→ TASK ITEM:
Each line from the one containing "destruct (proj2 Hall" to the end of the records below should be restated word for word; please leave out all other lines.

Start of THE DATA

Lemma all_ticked_ns_ok ns ftls' : ns_ok L sp pc wb ns -> all_ticked ns.(cn_ftls) ftls' ->
  ns_ok L sp pc wb (with_ftls ns ftls').
Proof.
  intros [Hnr Hpart] [Hlen Hall]. split; simpl; [by rewrite Hlen|]. intros i f' E'.
  destruct (Hall i f' E') as (f & E & Ht). destruct (Hpart i f E) as (Hpk & E1 & E2 & E3).
  destruct (ticked_same _ _ Ht) as ((_ & Epc & Ewb & _) & _).
  split; [by eapply part_ok_ticked|]. rewrite (ticked_sp _ _ Ht), Epc, Ewb. done.
Qed.

Lemma all_ticked_insert ftls ftls' (p : Z) f f' f2 :
  all_ticked ftls ftls' -> ftls !! p = Some f -> ticked f f' -> ftls' !! p = Some f' -> ticked f' f2 ->
  all_ticked ftls (<[p := f2]> ftls').
Proof.
  intros [Hlen Hall] E Ht E' Ht2. split; [by rewrite zlen_zinsert|]. intros i g Eg.
  rewrite zlookup_zinsert in Eg by (by eapply zlookup_Some_range). case_decide as Hi; [|by apply Hall].
  subst i. injection Eg as <-. exists f. split; [done|]. by eapply ticked_trans.
Qed.

Lemma elem_of_zsteps lo hi step x : 0 < step -> lo <= hi -> x ∈ zsteps lo hi step -> lo <= x <= hi.
Proof.
  intros Hs Hle (k & -> & Hk%elem_of_zrange)%list_elem_of_fmap.
  pose proof (Z.mul_div_le (hi - lo) step Hs). nia.
Qed.

Lemma read_body_ok ns ftls h latest stime lo hi i :
  ns_ok L sp pc wb ns -> all_ticked ns.(cn_ftls) ftls -> link_ok pc h ->
  0 <= lo + i -> hi `div` ns.(cn_nr_parts) < sp.(tt_pgs) ->
  okp (read_body stime lo hi i ns (ftls, h, latest)) (fun '(ftls', h', latest') =>
    all_ticked ns.(cn_ftls) ftls' /\ hw_adv pc h h' /\ latest <= latest').
Proof.
  intros Hns Hall Hl Hlo Hhi. pose proof (no_nr _ _ _ _ _ Hns) as [Hnr Hlen]. unfold read_body. cbv zeta.
  destruct (Z.ltb_spec hi (lo + i)) as [Hlt|Hge]; [split; [done|]; split; [by apply hw_adv_refl|lia]|].
  pose proof (all_ticked_ns_ok _ _ Hns Hall) as Hns'.
  pose proof (Z.mod_pos_bound (lo + i) (cn_nr_parts ns) Hnr) as Hmod. rewrite cmod_ok, bind_Ok by lia.
  destruct (ns_part _ ((lo + i) `mod` cn_nr_parts ns) Hns' Hmod) as (f & Ef & Hpk & Esp & Epc & _). simpl in Ef.
  destruct (proj2 Hall _ _ Ef) as (f0 & Ef0 & Ht0).
  rewrite (aget_Some _ _ _ Ef), bind_Ok, cdiv_ok, bind_Ok by lia.
  assert (forall x, 0 <= x -> x <= hi -> 0 <= x `div` cn_nr_parts ns < sp.(tt_pgs)) as Hdiv.
  { intros x H0 H1. split; [apply Z.div_pos; lia|]. eapply Z.le_lt_trans; [|exact Hhi]. apply Z.div_le_mono; lia. }
  pose proof (pk_ok _ _ (proj1 Hpk)) as Hf.
  destruct (zlookup_lt f.(maptbl) ((lo + i) `div` cn_nr_parts ns)) as [prev Ep].
  { rewrite (cv_maptbl _ _ _ Hf), Esp. by apply Hdiv. }
  unfold get_maptbl_ent. rewrite (aget_Some _ _ _ Ep), bind_Ok.
  apply okp_bind. eapply okp_mono.
  { apply (rfold_inv_const _ (fun r => reading_ok f h r /\ latest <= r.(rd_latest))).
    - split; [|simpl; lia]. split; simpl; [apply ticked_refl, Hf|by apply hw_adv_refl|lia| |lia].
      intros Hm. rewrite <- Esp. by eapply mapped_in_dev.
    - intros x r Hx [Hr Hle]. apply elem_of_zsteps in Hx; [|lia|lia]. pose proof (Hdiv x ltac:(lia) ltac:(lia)).
      eapply okp_mono; [apply (read_lpn_ok f h); try done; lia|]. intros r' [Hr' Hle']. split; [done|lia]. }
  intros r [Hr Hle]. apply okp_bind. eapply okp_mono; [by apply (issue_read_ok f h)|].
  intros r' (T1 & T2 & T3). simpl. split; [by eapply all_ticked_insert|]. split; [done|lia].
Qed.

End of THE DATA

→ EXERCISE ANSWER:
  destruct (proj2 Hall _ _ Ef) as (f0 & Ef0 & Ht0).
  rewrite (aget_Some _ _ _ Ef), bind_Ok, cdiv_ok, bind_Ok by lia.
  assert (forall x, 0 <= x -> x <= hi -> 0 <= x `div` cn_nr_parts ns < sp.(tt_pgs)) as Hdiv.
  { intros x H0 H1. split; [apply Z.div_pos; lia|]. eapply Z.le_lt_trans; [|exact Hhi]. apply Z.div_le_mono; lia. }
  pose proof (pk_ok _ _ (proj1 Hpk)) as Hf.
  destruct (zlookup_lt f.(maptbl) ((lo + i) `div` cn_nr_parts ns)) as [prev Ep].
  { rewrite (cv_maptbl _ _ _ Hf), Esp. by apply Hdiv. }
  unfold get_maptbl_ent. rewrite (aget_Some _ _ _ Ep), bind_Ok.
  apply okp_bind. eapply okp_mono.
  { apply (rfold_inv_const _ (fun r => reading_ok f h r /\ latest <= r.(rd_latest))).
    - split; [|simpl; lia]. split; simpl; [apply ticked_refl, Hf|by apply hw_adv_refl|lia| |lia].
      intros Hm. rewrite <- Esp. by eapply mapped_in_dev.
    - intros x r Hx [Hr Hle]. apply elem_of_zsteps in Hx; [|lia|lia]. pose proof (Hdiv x ltac:(lia) ltac:(lia)).
      eapply okp_mono; [apply (read_lpn_ok f h); try done; lia|]. intros r' [Hr' Hle']. split; [done|lia]. }
  intros r [Hr Hle]. apply okp_bind. eapply okp_mono; [by apply (issue_read_ok f h)|].
  intros r' (T1 & T2 & T3). simpl. split; [by eapply all_ticked_insert|]. split; [done|lia].
Qed.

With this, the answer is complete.